[Work task]
Lines to restate from the data below: from the one containing "intros k n. apply watch_attempt_total." to the one containing "(* ===== verification/Transport.v ===== *)", both included. Give them again exactly, and only them.
+++ Data provided
Lemma Watch_total (s : run) :
  srv s = [] -> RestRequest.maxRetries r + 1 < Z.of_nat (budget s) ->
  match Watch r s with (s', Returns out) => watch_outcome out (srv s') | _ => False end.
Proof.
  intros Hs Hb. assert (Hq : quiet (srv s)) by by rewrite Hs. unfold Watch. destruct (err r) as [e|].
  { cbn. rewrite Hs. unfold watch_outcome, log_ok, all_closed. split; [split; [constructor|cbn; lia]|]. split; [done|left; constructor]. }
  unfold bind at 1.
  pose proof (new_retry_head r Hmax watch_retryable (budget s) (result (local s)) s (conj eq_refl (conj eq_refl Hq))) as Hn.
  destruct (new_retry r s) as [s2 [| |[]]]; [done|done|]. destruct Hn as (Hb2 & Ha2 & Hh2).
  apply (loop_total r watch_retryable (watch_attempt r) (result (local s)) (fun out s => watch_outcome out (srv s)));
    [lia| |done|done|lia].
  intros k n. apply watch_attempt_total.
Qed.

End streams.

(** ** Properties *)

Section properties.
Context `{!Reliable}.
Variable r : Request.
Hypothesis Hmax : 0 <= RestRequest.maxRetries r < MaxInt64.

Lemma followed_once log : log_ok r isErrRetryable log -> body r <> None -> (length (ats log) <= 1)%nat.
Proof.
  intros [Hf _] Hb. destruct (ats log) as [|t [|t' l]]; [cbn; lia..|]. inversion Hf as [|[[req a] after] ? Ht _]; subst.
  destruct Ht as [? _]. done.
Qed.
(* ===== verification/Transport.v ===== *)
(** * Transport: the round trippers of a client

    transport/config.go, transport/round_trippers.go, transport/token_source.go and the
    wrappers of transport/transport.go.  A request is a pointer: the world holds the
    headers of every request, [CloneRequest] makes a new one, and a round tripper is
    a computation on the world.  The answers of the network, the clock and the files
    are functions of the moment, which every use of them moves on.  Headers and masking
    are in TransportHeaders. *)

From S2P Require Import Prelude Objects GoStrings GoUnicode TransportHeaders.
From Stdlib Require Import Ascii.
From stdpp Require Import pretty.
#[local] Open Scope Z_scope.
Import Escape UserHeaders Masking.

(** ** Standard library *)

(** The runes of [unicode.IsSpace] in UTF-8; [strings.TrimSpace] takes them off both ends. *)
Definition spaces : list text :=
  map EncodeRune ([9; 10; 11; 12; 13; 32; 133; 160; 5760]%Z ++ map (fun i => 8192 + Z.of_nat i)%Z (seq 0 11) ++
    [8232; 8233; 8239; 8287; 12288]%Z).

Definition strip (t : text) : option text :=
  s ← List.find (fun s => bool_decide (take (length s) t = s)) spaces; Some (drop (length s) t).

Definition strip_end (t : text) : option text :=
  s ← List.find (fun s => bool_decide (drop (length t - length s) t = s)) spaces; Some (take (length t - length s) t).

Fixpoint strip_all (f : text -> option text) (fuel : nat) (t : text) : text :=
  match fuel with
  | 0%nat => t
  | S n => match f t with Some t => strip_all f n t | None => t end
  end.

Definition strings_TrimSpace (s : string) : string :=
  let t := strip_all strip (String.length s) (chars s) in str (strip_all strip_end (length t) t).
++++++
[Task solution]
  intros k n. apply watch_attempt_total.
Qed.

End streams.

(** ** Properties *)

Section properties.
Context `{!Reliable}.
Variable r : Request.
Hypothesis Hmax : 0 <= RestRequest.maxRetries r < MaxInt64.

Lemma followed_once log : log_ok r isErrRetryable log -> body r <> None -> (length (ats log) <= 1)%nat.
Proof.
  intros [Hf _] Hb. destruct (ats log) as [|t [|t' l]]; [cbn; lia..|]. inversion Hf as [|[[req a] after] ? Ht _]; subst.
  destruct Ht as [? _]. done.
Qed.
(* ===== verification/Transport.v ===== *)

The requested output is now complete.